TASK GOAL: Return the data. Every word must match.

[Collected data]

(* ===== verification/StackishDfa.v ===== *)
(** * StackishDfa: what the generated tables of [stackish.c] recognise

    The machine of [stackish.rl], written as one transition function over character
    classes, and the proof that the two binary searches over the generated tables compute
    it for every state and every byte without leaving the arrays. *)

From Stdlib Require Import ZArith Lia.
From S2P Require Import Prelude Cstdlib Ragel Node Stackish.
Import Cstdlib Ragel Node Stackish.
Local Open Scope Z_scope.

Module StackishDfa.

(** characters after the first one of a word or an attribute name *)
Definition word_char (b : byte) : bool :=
  is_alpha b || is_digit b || (bv b =? 58) || (bv b =? 45) || (bv b =? 46) || (bv b =? 95).

(** The start of a token, or white space, after a token that is closed by [fin]. *)
Definition token (fin : list Z) (b : byte) : Z * list Z :=
  if is_space b then (10, fin)
  else if is_digit b then (14, fin ++ [0])
  else if is_alpha b then (13, fin ++ [0])
  else match b with
       | Byte.x22 (* dquote *) => (1, fin)
       | Byte.x27 (* quote *) => (3, fin)
       | Byte.x2b | Byte.x2d (* sign *) => (6, fin ++ [0])
       | Byte.x40 (* @ *) => (9, fin ++ [0])
       | Byte.x5b (* [ *) => (10, fin ++ [4])
       | Byte.x5d (* ] *) => (10, fin ++ [7])
       | _ => (0, [])
       end.

(** The machine: 1-2 string, 3-5 blob, 6-8 and 11 float, 9 and 12 attribute name,
    10 between tokens, 13 word, 14 number. *)
Definition machine (cs : Z) (b : byte) : Z * list Z :=
  match cs with
  | 1 => match b with Byte.x22 => (10, [0; 3]) | _ => (2, [0]) end
  | 2 => match b with Byte.x22 => (10, [3]) | _ => (2, []) end
  | 3 => if is_digit b then (4, [0]) else (0, [])
  | 4 => if is_digit b then (4, []) else match b with Byte.x3a => (5, [8]) | _ => (0, []) end
  | 5 => match b with Byte.x27 => (10, [5]) | _ => (0, []) end
  | 6 => if is_digit b then (7, []) else (0, [])
  | 7 => if is_digit b then (7, []) else match b with Byte.x2e => (8, []) | _ => (0, []) end
  | 8 => if is_digit b then (11, []) else (0, [])
  | 9 => if is_alpha b then (12, []) else (0, [])
  | 10 => token [] b
  | 11 => if is_digit b then (11, []) else token [2] b
  | 12 => if word_char b then (12, []) else token [9] b
  | 13 => if word_char b then (13, []) else token [6] b
  | 14 => if is_digit b then (14, [])
          else match b with Byte.x2e => (8, []) | _ => token [1] b end
  | _ => (0, [])
  end.

Definition all_bytes : bytes := map (fun i => uchar (Z.of_nat i)) (seq 0 256).

Lemma all_bytes_all b : b ∈ all_bytes.
Proof.
  unfold all_bytes. apply list_elem_of_fmap. exists (Z.to_nat (bv b)).
  pose proof (bv_range b). split.
  - rewrite Z2Nat.id by lia. by rewrite uchar_bv.
  - apply elem_of_seq. lia.
Qed.

Lemma forallb_bytes (p : byte -> bool) : forallb p all_bytes = true -> forall b, p b = true.
Proof.
  intros H b. rewrite forallb_forall in H. apply H, list_elem_of_In, all_bytes_all.
Qed.

Definition states : list Z := [1; 2; 3; 4; 5; 6; 7; 8; 9; 10; 11; 12; 13; 14].

Definition tables_match (cs : Z) (b : byte) : bool :=
  bool_decide (transition stackish_tables cs (sv b) = Ok (machine cs b)).

Lemma transition_machine cs b :
  1 <= cs <= 14 -> transition stackish_tables cs (sv b) = Ok (machine cs b).
Proof.
  intros Hcs.
  assert (Hall : forallb (fun s => forallb (tables_match s) all_bytes) states = true)
    by (vm_compute; reflexivity).
  rewrite forallb_forall in Hall.
  assert (Hin : In cs states) by (cbn; lia).
  specialize (Hall cs Hin). pose proof (forallb_bytes _ Hall b) as H.
  unfold tables_match in H. by apply bool_decide_eq_true in H.
Qed.

(** The machine stays within its states. *)
Lemma machine_range cs b : 0 <= (machine cs b).1 <= 14.
Proof.
  assert (Ht : forall fin, 0 <= (token fin b).1 <= 14).
  { intros fin. unfold token. repeat case_match; cbn; lia. }
  unfold machine. repeat case_match; cbn; auto; lia.
Qed.

End StackishDfa.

YOUR RESPONSE:
(* ===== verification/StackishDfa.v ===== *)
(** * StackishDfa: what the generated tables of [stackish.c] recognise

    The machine of [stackish.rl], written as one transition function over character
    classes, and the proof that the two binary searches over the generated tables compute
    it for every state and every byte without leaving the arrays. *)

From Stdlib Require Import ZArith Lia.
From S2P Require Import Prelude Cstdlib Ragel Node Stackish.
Import Cstdlib Ragel Node Stackish.
Local Open Scope Z_scope.

Module StackishDfa.

(** characters after the first one of a word or an attribute name *)
Definition word_char (b : byte) : bool :=
  is_alpha b || is_digit b || (bv b =? 58) || (bv b =? 45) || (bv b =? 46) || (bv b =? 95).

(** The start of a token, or white space, after a token that is closed by [fin]. *)
Definition token (fin : list Z) (b : byte) : Z * list Z :=
  if is_space b then (10, fin)
  else if is_digit b then (14, fin ++ [0])
  else if is_alpha b then (13, fin ++ [0])
  else match b with
       | Byte.x22 (* dquote *) => (1, fin)
       | Byte.x27 (* quote *) => (3, fin)
       | Byte.x2b | Byte.x2d (* sign *) => (6, fin ++ [0])
       | Byte.x40 (* @ *) => (9, fin ++ [0])
       | Byte.x5b (* [ *) => (10, fin ++ [4])
       | Byte.x5d (* ] *) => (10, fin ++ [7])
       | _ => (0, [])
       end.

(** The machine: 1-2 string, 3-5 blob, 6-8 and 11 float, 9 and 12 attribute name,
    10 between tokens, 13 word, 14 number. *)
Definition machine (cs : Z) (b : byte) : Z * list Z :=
  match cs with
  | 1 => match b with Byte.x22 => (10, [0; 3]) | _ => (2, [0]) end
  | 2 => match b with Byte.x22 => (10, [3]) | _ => (2, []) end
  | 3 => if is_digit b then (4, [0]) else (0, [])
  | 4 => if is_digit b then (4, []) else match b with Byte.x3a => (5, [8]) | _ => (0, []) end
  | 5 => match b with Byte.x27 => (10, [5]) | _ => (0, []) end
  | 6 => if is_digit b then (7, []) else (0, [])
  | 7 => if is_digit b then (7, []) else match b with Byte.x2e => (8, []) | _ => (0, []) end
  | 8 => if is_digit b then (11, []) else (0, [])
  | 9 => if is_alpha b then (12, []) else (0, [])
  | 10 => token [] b
  | 11 => if is_digit b then (11, []) else token [2] b
  | 12 => if word_char b then (12, []) else token [9] b
  | 13 => if word_char b then (13, []) else token [6] b
  | 14 => if is_digit b then (14, [])
          else match b with Byte.x2e => (8, []) | _ => token [1] b end
  | _ => (0, [])
  end.

Definition all_bytes : bytes := map (fun i => uchar (Z.of_nat i)) (seq 0 256).

Lemma all_bytes_all b : b ∈ all_bytes.
Proof.
  unfold all_bytes. apply list_elem_of_fmap. exists (Z.to_nat (bv b)).
  pose proof (bv_range b). split.
  - rewrite Z2Nat.id by lia. by rewrite uchar_bv.
  - apply elem_of_seq. lia.
Qed.

Lemma forallb_bytes (p : byte -> bool) : forallb p all_bytes = true -> forall b, p b = true.
Proof.
  intros H b. rewrite forallb_forall in H. apply H, list_elem_of_In, all_bytes_all.
Qed.

Definition states : list Z := [1; 2; 3; 4; 5; 6; 7; 8; 9; 10; 11; 12; 13; 14].

Definition tables_match (cs : Z) (b : byte) : bool :=
  bool_decide (transition stackish_tables cs (sv b) = Ok (machine cs b)).

Lemma transition_machine cs b :
  1 <= cs <= 14 -> transition stackish_tables cs (sv b) = Ok (machine cs b).
Proof.
  intros Hcs.
  assert (Hall : forallb (fun s => forallb (tables_match s) all_bytes) states = true)
    by (vm_compute; reflexivity).
  rewrite forallb_forall in Hall.
  assert (Hin : In cs states) by (cbn; lia).
  specialize (Hall cs Hin). pose proof (forallb_bytes _ Hall b) as H.
  unfold tables_match in H. by apply bool_decide_eq_true in H.
Qed.

(** The machine stays within its states. *)
Lemma machine_range cs b : 0 <= (machine cs b).1 <= 14.
Proof.
  assert (Ht : forall fin, 0 <= (token fin b).1 <= 14).
  { intros fin. unfold token. repeat case_match; cbn; lia. }
  unfold machine. repeat case_match; cbn; auto; lia.
Qed.

End StackishDfa.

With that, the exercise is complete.